Ideally yes but seriously, those simplistic randomizers we're using are very weak indeed. For example, my

#define randChar() "?' ABCDEFGHIJKLMNOPQRSTUVWXYZ"[rand() % 29]

uses C standard rand() that generates 32K integers in the range of 0 <= n < RAND_MAX with more or less uniform distribution of n across the 32K integer range. But as soon as we start chomping its output in order to get the limits we'd like, we would in fact be distorting its distribution dramatically. In other words, we would inevitably elevate the risk of generating a sequence of repeated, rather than random, characters at our randChar()'s output, which would consequently nullify most of our builds because the original "Who's there?" has no repeated characters at all.

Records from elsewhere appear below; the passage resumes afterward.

(** C6.  When the [content-encoding] header of a response is [gzip] or
    [deflate], the body is what the decoder makes of the payload: a valid
    payload fulfils the promise with the decoding of its plaintext, and a
    malformed payload rejects it, with the error of the decoder and in the
    way an error of the transport would have rejected it at that point (so
    never with a success).  With any other header value, or none, the body
    is the decoding of the payload as it arrived. *)
Theorem content_encoding_dispatch `{NodeApi}
    (o : ServiceClientRequestOptions) (tr evs : list Event)
    (headers : option Headers) (statusCode : option Z) (now now' : hrtime) :
  let i := length (responses (run o tr)) in
  let before := run o (tr ++ EvResponse headers statusCode now :: evs) in
  let after :=
    run o (tr ++ EvResponse headers statusCode now :: evs ++ [EvEnd i now']) in
  let encoding := headers ≫= λ h : Headers, h !! "content-encoding" in
  let payload := concat (data_of i evs) in
  Forall (λ ev, is_end_of i ev = false) evs →
  promise before = Pending →
  (encoding = Some "gzip" ∨ encoding = Some "deflate" →
   match zlib_unzip payload with
   | inr plain =>
       ∃ r, promise after = Fulfilled r ∧
            ServiceClientResponse.body r = Buffer_toString_utf8 plain
   | inl msg =>
       promise after
         = promise (step (resolve_options o) before (EvRequestError msg)) ∧
       ∃ e, promise after = Rejected e ∧ message e = msg
   end) ∧
  (encoding ≠ Some "gzip" → encoding ≠ Some "deflate" →
   ∃ r, promise after = Fulfilled r ∧
        ServiceClientResponse.body r = Buffer_toString_utf8 payload).
Proof.
  intros i before after encoding payload Hevs Hpending. subst after.
  rewrite run_end. fold before.
  pose proof (response_ctx_before_end o tr headers statusCode now evs Hevs)
    as Hrc. fold i before in Hrc.
  assert (Halloc : timing (resolve_options o) = true →
                   is_Some (store before !! timings_loc))
    by (intros Ht; by apply run_allocated).
  split.
  - intros Henc.
    assert (Hc : is_compressed (content_encoding headers) = true).
    { unfold is_compressed. change (content_encoding headers) with encoding.
      destruct Henc as [He | He]; rewrite He; reflexivity. }
    rewrite feed_piped in Hrc by (unfold new_response; simpl; done).
    pose proof (end_piped (resolve_options o) before i _ now' Hrc eq_refl eq_refl
                  Hpending Halloc) as Hend.
    simpl in Hend. fold payload in Hend.
    destruct (zlib_unzip payload) as [msg|plain]; [done|].
    destruct Hend as (r & Hr & Hbody & _). exists r. split; [done|].
    rewrite Hbody. simpl. rewrite Buffer_concat_single.
    by rewrite ?app_nil_r.
  - intros Hgzip Hdeflate.
    assert (Hc : is_compressed (content_encoding headers) = false).
    { unfold is_compressed. change (content_encoding headers) with encoding.
      by rewrite !bool_decide_eq_false_2. }
    rewrite feed_raw in Hrc by (unfold new_response; simpl; done).
    destruct (end_raw (resolve_options o) before i _ now' Hrc eq_refl
                Hpending Halloc) as (r & Hr & Hbody & _).
    exists r. split; [done|]. rewrite Hbody. simpl.
    by rewrite Buffer_concat_exact.
Qed.

(** A [gzip] response whose payload arrives in two chunks, once well-formed
    for the reference decoder and once not. *)
Lemma content_encoding_dispatch_witness :
  (∃ r,
     promise (@run reference_api
                (mkOptions None None None None None false None None None)
                ([] ++ EvResponse (Some {[ "content-encoding" := "gzip" ]})
                         (Some 200) (ms 0)
                    :: [EvData 0 [x1f; x8b; x68]; EvData 0 [x69]]
                    ++ [EvEnd 0 (ms 0)]))
       = Fulfilled r ∧
     ServiceClientResponse.body r = [0x68%N; 0x69%N]) ∧
  (∃ e,
     promise (@run reference_api
                (mkOptions None None None None None false None None None)
                ([] ++ EvResponse (Some {[ "content-encoding" := "gzip" ]})
                         (Some 200) (ms 0)
                    :: [EvData 0 [x68]; EvData 0 [x69]] ++ [EvEnd 0 (ms 0)]))
       = Rejected e ∧
     message e = "incorrect header check").
Proof.
  split.
  - destruct (@content_encoding_dispatch reference_api
                (mkOptions None None None None None false None None None)
                [] [EvData 0 [x1f; x8b; x68]; EvData 0 [x69]]
                (Some {[ "content-encoding" := "gzip" ]}) (Some 200) (ms 0) (ms 0)
                ltac:(repeat constructor) eq_refl)
      as [Hcompressed _].
    specialize (Hcompressed (or_introl eq_refl)). simpl in Hcompressed.
    destruct Hcompressed as (r & Hr & Hbody).
    exists r. split; [exact Hr|]. rewrite Hbody. reflexivity.
  - destruct (@content_encoding_dispatch reference_api
                (mkOptions None None None None None false None None None)
                [] [EvData 0 [x68]; EvData 0 [x69]]
                (Some {[ "content-encoding" := "gzip" ]}) (Some 200) (ms 0) (ms 0)
                ltac:(repeat constructor) eq_refl)
      as [Hcompressed _].
    specialize (Hcompressed (or_introl eq_refl)). simpl in Hcompressed.
    exact (proj2 Hcompressed).
Defined.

That's why I said we can play with all sorts of rnd()/rand()/randint() in our BASIC sandbox just for fun as much as we like but, if we want to do anything serious, we should resort to specialized 3rd party libraries. But are all BASICs present here equipped well enough to face this kind of a challenge? ;)

ScriptBasic

  • Guest
Re: Random Character
« Reply #42 on: September 26, 2016, 03:59:46 AM »
I'm happy with the RANDOMIZE / RND functions in Script BASIC if properly seeded. I think you can get a good visual of the random effect by looking at the One Line Graphic post I made. (see attached image) The images were generated in the same way with one full intensity alpha channel and the attached image randomizes the alpha channel.  Another example of SB randomness is THIS example. (done in 3 hundredths of a second on my old PoS laptop)
« Last Edit: September 26, 2016, 04:45:43 AM by John »

B+

  • Guest
Re: Random Character
« Reply #43 on: September 26, 2016, 06:32:01 AM »
Mike, I think you hit the lottery! 29 ^ 7 matches is 11 digits long, your trials are only 10 digits long.

Can not random numbers be extended by using random numbers to fill digit spots.
digit 1 is random number
digit 2 is random number
...
.
.
.

Tomaaz

  • Guest
Re: Random Character
« Reply #44 on: September 26, 2016, 07:13:11 AM »
Quote
Looks more like Perl.  ;)
Code: [Select]
until ($a =~ /[^\W_]/) {$a = chr(int(rand(128)))} print $a

But it doesn't meet the criteria of the challenge.


It does when it's run in Perl. I don't know about your Perl extension for SB. It looks like regular expressions don't work with it. Also, '\n' will not print a newline in Perl. You need to use double quotes "\n" (for example print "$a\n"). So, there is something strange about the way your extension work.